Data for review:

(* ===== verification/Safety.v ===== *)
(** * Safety of a thread: what holds in every reachable configuration *)

From S2P Require Import Prelude Reporter Chroutine Load Thread ThreadInv Sched Run.
Local Open Scope Z_scope.

(** A finite script of the system, for concrete runs: the events of [step]. *)
Inductive event :=
  | ev_pick (now now' : Z)
  | ev_call (c : call)
  | ev_return
  | ev_external (c : call).

Definition run_event (e : event) (x : config) : option config :=
  match e, x with
  | ev_pick now now', (s, None) => let '(s', r, _) := pick_run_begin now now' s in Some (s', r)
  | ev_call c, (s, Some p) =>
      let '(s', sw) := do_call c s in Some (if sw : bool then (clear_entry_time s', None) else (s', Some p))
  | ev_call c, (s, None) => Some (fst (do_call c s), None)
  | ev_return, (s, Some p) => Some (clear_entry_time (entry_finish p s), None)
  | ev_external c, (s, r) => if external c then Some (fst (do_call c s), r) else None
  | _, _ => None
  end.

Fixpoint run_script (es : list event) (x : config) : option config :=
  match es with
  | [] => Some x
  | e :: es' => match run_event e x with Some y => run_script es' y | None => None end
  end.

Lemma run_event_step e x y : run_event e x = Some y → step x y.
Proof.
  destruct x as [s [p|]]; destruct e as [now now'|c| |c]; cbn [run_event]; intros H; simplify_eq.
  - destruct (do_call c s) as [s' sw] eqn:E. simplify_eq. by apply step_call with (c := c).
  - apply step_return.
  - destruct (external c) eqn:E; simplify_eq. by apply step_external.
  - destruct (pick_run_begin now now' s) as [[s' r] n] eqn:E. simplify_eq. by apply (step_pick now now' s s' r n).
  - apply step_main.
  - destruct (external c) eqn:E; simplify_eq. by apply step_external.
Qed.

Lemma run_script_steps es x y : run_script es x = Some y → rtc step x y.
Proof.
  revert x. induction es as [|e es IH]; intros x H; simpl in H; simplify_eq; [done|].
  destruct (run_event e x) as [z|] eqn:E; [|done]. eapply rtc_l; [by eapply run_event_step|auto].
Qed.

(** The configuration a script ends in. *)
Definition end_of (es : list event) : config := default (init 0) (run_script es (init 0)).

Definition runs (es : list event) : bool :=
  match run_script es (init 0) with Some _ => true | None => false end.

Lemma end_of_reachable es : runs es = true → reachable 0 (end_of es).
Proof.
  unfold runs, end_of. destruct (run_script es (init 0)) as [y|] eqn:E; [|done]. intros _.
  by eapply run_script_steps.
Qed.

Lemma end_of_running es r :
  runs es = true → bool_decide (snd (end_of es) = r) = true → reachable 0 (fst (end_of es), r).
Proof.
  intros H Hr. apply bool_decide_eq_true in Hr. rewrite <- Hr, <- surjective_pairing. by apply end_of_reachable.
Qed.

Lemma end_of_wf es : runs es = true → wf_cell (fst (end_of es)).
Proof. intros H. exact (ok_wf _ (reachable_ok _ _ (end_of_reachable es H))). Qed.

(** A father creates a son and waits 100 ms for it; the son runs. *)
Definition father_son : list event :=
  [ev_external (call_create (Some 1) 0); ev_pick 10 10; ev_call (call_new_reporter 5);
   ev_call (call_create_son (Some 2) 2%nat); ev_call (call_wait 20 100); ev_pick 30 30].

(** ** The containers *)

(** In every configuration of Run, where calls of other threads fall between the
    transitions of the thread and no coroutines are moved to or from it, the
    map, the list, the free list and the saved iterator of a thread refer to
    live objects and agree.  Interleave.v has this for the regions between the
    locks, where the iterator can dangle. *)
Theorem reachable_wf self s r : reachable self (s, r) → wf_cell s.
Proof. intros H. apply (reachable_ok self (s, r) H). Qed.

Lemma reachable_wf_witness :
  reachable 0 (fst (end_of father_son), snd (end_of father_son)) ∧ wf_cell (fst (end_of father_son)).
Proof.
  assert (H : reachable 0 (fst (end_of father_son), snd (end_of father_son))).
  { rewrite <- surjective_pairing. by apply end_of_reachable; vm_compute. }
  split; [exact H|]. exact (reachable_wf 0 _ _ H).
Defined.

(** In every configuration of Run in which user code runs on the stack of an
    object, that object and its stack have not been freed (even if another
    coroutine removed it from the thread meanwhile), [running_id] is its id, it
    is in state running with no yield or wait pending, and no other listed
    coroutine is in state running. *)
Theorem reachable_running self s p :
  reachable self (s, Some p) →
  ∃ c, obj p s = Some c ∧ running_id (sch s) = me c ∧ state c = chroutine_state_running ∧
       yield_wait c = 0 ∧ yield_to c = 0 ∧
       ∀ q d, q ∈ chroutines_sched (sch s) → obj q s = Some d → state d = chroutine_state_running → q = p.
Proof.
  intros H%reachable_ok. pose proof (ok_run _ H) as (c & Hc & Hi & Hst & Hw & Ht & _). simpl in *.
  exists c. split_and!; try done. intros q d Hq Hd Hs.
  destruct (decide (q = p)) as [|Hne]; [done|]. exfalso.
  apply (ok_susp _ H q d Hq Hd); [simpl; congruence|done].
Qed.

Lemma reachable_running_witness :
  snd (end_of father_son) = Some 3%nat ∧
  ∃ c, obj 3 (fst (end_of father_son)) = Some c ∧ running_id (sch (fst (end_of father_son))) = me c.
Proof.
  assert (Hr : snd (end_of father_son) = Some 3%nat) by (vm_compute; reflexivity).
  split; [exact Hr|].
  assert (H : reachable 0 (fst (end_of father_son), Some 3%nat)) by (by apply end_of_running; vm_compute).
  destruct (reachable_running 0 _ 3 H) as (c & Hc & Hi & _). by exists c.
Defined.

(** ** Lifetime of a finished coroutine *)

Lemma entry_finish_sched s p :
  cfg_ok (s, Some p) →
  is_Some (obj p (entry_finish p s)) ∧ (p ∉ chroutines_sched (sch (entry_finish p s))) ∧
  Some p ∈ chroutines_to_free (sch (entry_finish p s)).
Proof.
  intros Hok. pose proof (ok_run _ Hok) as (c & Hc & _ & _ & _ & _ & Hown). pose proof (ok_wf _ Hok) as Hwf. simpl in *.
  unfold entry_finish. rewrite Hc. set (s2 := upd_sch _ _).
  assert (H2 : is_Some (obj p s2) ∧ (p ∉ chroutines_sched (sch s2)) ∧ Some p ∈ chroutines_to_free (sch s2) ∧ wf_cell s2).
  { split_and!.
    - unfold obj, s2, upd_sch. simpl. rewrite remove_chroutine_hp. by eexists.
    - intros Hp. by apply (remove_chroutine_sched (me c) s p c Hwf Hc) in Hp as [_ ?].
    - pose proof (evolves_remove (me c) s Hwf) as He. destruct Hown as [Hp|[Hf _]]; [|by apply (ev_free _ _ He)].
      destruct (ev_own _ _ He p c Hc Hp) as [Hp'|[? _]]; [|done].
      by apply (remove_chroutine_sched (me c) s p c Hwf Hc) in Hp' as [_ ?].
    - subst s2; auto with chr. }
  clearbody s2. destruct H2 as (Ho & Hs & Hf & Hwf2). cbv zeta. case_if; [done|].
  destruct (get_chroutine (father c) s2) as [f|]; [|done].
  pose proof (evolves_son_finished f s2 Hwf2) as He. split_and!.
  - by apply (ev_alive _ _ He).
  - intros Hp. by apply (ev_sched _ _ He) in Hp.
  - by apply (ev_free _ _ He).
Qed.

(** The destructor of a finished coroutine runs in the sweep of the next
    pass and not before: returning from its function unlists the object but
    leaves it alive (the rest of [entry] still reads it), and the sweep of the
    next pass frees it. *)
Theorem finished_freed_by_next_pass self s p now now' :
  reachable self (s, Some p) →
  is_Some (obj p (entry_finish p s)) ∧
  (p ∉ chroutines_sched (sch (entry_finish p s))) ∧
  obj p (fst (fst (pick_run_begin now now' (clear_entry_time (entry_finish p s))))) = None.
Proof.
  intros H%reachable_ok. destruct (entry_finish_sched s p H) as (Ho & Hs & Hf).
  split_and!; [done..|]. pose proof (entry_finish_ok s p H) as Hok.
  set (t := clear_entry_time (entry_finish p s)) in *.
  assert (Hwf : wf_cell t) by (subst t; apply upd_th_wf; [done|apply Hok]).
  assert (Hf' : Some p ∈ chroutines_to_free (sch t)) by exact Hf.
  destruct (pick_run_begin_outcome now now' t Hwf) as [Hi|_ _|_ _|q l1 l2 c _ Hl Hc Hr _]; simpl.
  - by destruct Hi; apply (ok_run _ Hok).
  - by rewrite clear_to_free_obj, bool_decide_eq_true_2.
  - by apply after_loop_freed.
  - assert (Hq : q ∈ chroutines_sched (sch t)).
    { apply (from_iter_elem (start_iter (sch t))). rewrite Hl. mem. }
    assert (p ≠ q) by (intros ->; by apply (wf_free _ _ _ _ (proj1 Hwf)) in Hf' as [? _]).
    rewrite picked_after; [by apply after_loop_freed|done..].
Qed.

Lemma finished_freed_by_next_pass_witness :
  reachable 0 (fst (end_of father_son), Some 3%nat) ∧
  is_Some (obj 3 (entry_finish 3 (fst (end_of father_son)))).
Proof.
  assert (H : reachable 0 (fst (end_of father_son), Some 3%nat)) by (by apply end_of_running; vm_compute).
  split; [exact H|]. apply (finished_freed_by_next_pass 0 _ 3 0 0 H).
Defined.

(** ** Yields *)

(** A yield, wait or sleep of a running coroutine that is still part of
    the thread always suspends it, and the yield counter it stores is exactly
    the requested number of ticks, so it is in the range of [int] whenever the
    argument is. *)
Theorem suspends_and_counts self s p tick :
  reachable self (s, Some p) → p ∈ chroutines_sched (sch s) → 0 < tick → in_int tick →
  ∃ s' c, yield_current tick s = (s', true) ∧ obj p s' = Some c ∧
    state c = chroutine_state_suspend ∧ yield_wait c = tick ∧ in_int (yield_wait c) ∧
    running_id (sch s') = INVALID_ID ∧ chroutines_sched (sch s') = chroutines_sched (sch s).
Proof.
  intros H%reachable_ok Hp Ht Hint. pose proof (ok_run _ H) as (c & Hc & _ & _ & Hw & _). simpl in *.
  rewrite yield_current_eq. destruct (Z.leb_spec tick 0); [lia|].
  destruct (suspend_current_cases (λ c, set_yield_wait (yield_wait c + tick) (set_state chroutine_state_suspend c)) s p c H Hc)
    as [[_ ->]|[Hn _]]; [|done].
  eexists _, _. split; [done|]. unfold obj. simpl. rewrite lookup_insert_eq. split_and!; try done; simpl.
  - lia.
  - by rewrite Hw.
Qed.

Lemma suspends_and_counts_witness :
  ∃ s' c, yield_current 3 (fst (end_of father_son)) = (s', true) ∧ obj 3 s' = Some c ∧ yield_wait c = 3.
Proof.
  assert (H : reachable 0 (fst (end_of father_son), Some 3%nat)) by (by apply end_of_running; vm_compute).
  destruct (suspends_and_counts 0 _ 3 3 H) as (s' & c & ? & ? & _ & ? & _); [|lia|unfold in_int, INT_MIN, INT_MAX; lia|by exists s', c].
  by_compute.
Defined.

(** A son that awakes its own father while the father waits for it: the wake-up
    takes the son out of the thread although it is the one running. *)
Definition son_awakes_father : list event := father_son ++ [ev_call (call_awake 1)].

(** A coroutine that was removed from the thread while it was running (its
    father's wait was ended by [awake_chroutine]) can never give up the
    processor again by yielding or waiting: each such call returns at once, in
    the same context. *)
Theorem removed_running_never_suspends self s p tick now ms stop :
  reachable self (s, Some p) → (p ∉ chroutines_sched (sch s)) →
  snd (yield_current tick s) = false ∧ snd (wait_current now ms stop s) = false.
Proof.
  intros H%reachable_ok Hp. pose proof (ok_run _ H) as (c & Hc & _). simpl in *.
  assert (Hs : ∀ f, snd (suspend_current f s) = false).
  { intros f. destruct (suspend_current_cases f s p c H Hc) as [[Hq _]|[_ ->]]; done. }
  rewrite yield_current_eq, wait_current_eq. split; case_if; [done|apply Hs|done|apply Hs].
Qed.

(** The configuration is reachable: the son of [son_awakes_father] asks for a
    sleep of 10 s and keeps running. *)
Lemma removed_running_never_suspends_witness :
  reachable 0 (fst (end_of son_awakes_father), Some 3%nat) ∧
  snd (wait_current 40 10000 false (fst (end_of son_awakes_father))) = false.
Proof.
  assert (H : reachable 0 (fst (end_of son_awakes_father), Some 3%nat)) by (by apply end_of_running; vm_compute).
  split; [exact H|]. apply (removed_running_never_suspends 0 _ 3 1 40 10000 false H).
  by_compute.
Defined.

Requirement:
Print only the lines that run from the start of the listing to the line bearing "p s), None)"; please keep the first line and that last one, exactly as they appear.

Exercise answer:
(* ===== verification/Safety.v ===== *)
(** * Safety of a thread: what holds in every reachable configuration *)

From S2P Require Import Prelude Reporter Chroutine Load Thread ThreadInv Sched Run.
Local Open Scope Z_scope.

(** A finite script of the system, for concrete runs: the events of [step]. *)
Inductive event :=
  | ev_pick (now now' : Z)
  | ev_call (c : call)
  | ev_return
  | ev_external (c : call).

Definition run_event (e : event) (x : config) : option config :=
  match e, x with
  | ev_pick now now', (s, None) => let '(s', r, _) := pick_run_begin now now' s in Some (s', r)
  | ev_call c, (s, Some p) =>
      let '(s', sw) := do_call c s in Some (if sw : bool then (clear_entry_time s', None) else (s', Some p))
  | ev_call c, (s, None) => Some (fst (do_call c s), None)
  | ev_return, (s, Some p) => Some (clear_entry_time (entry_finish p s), None)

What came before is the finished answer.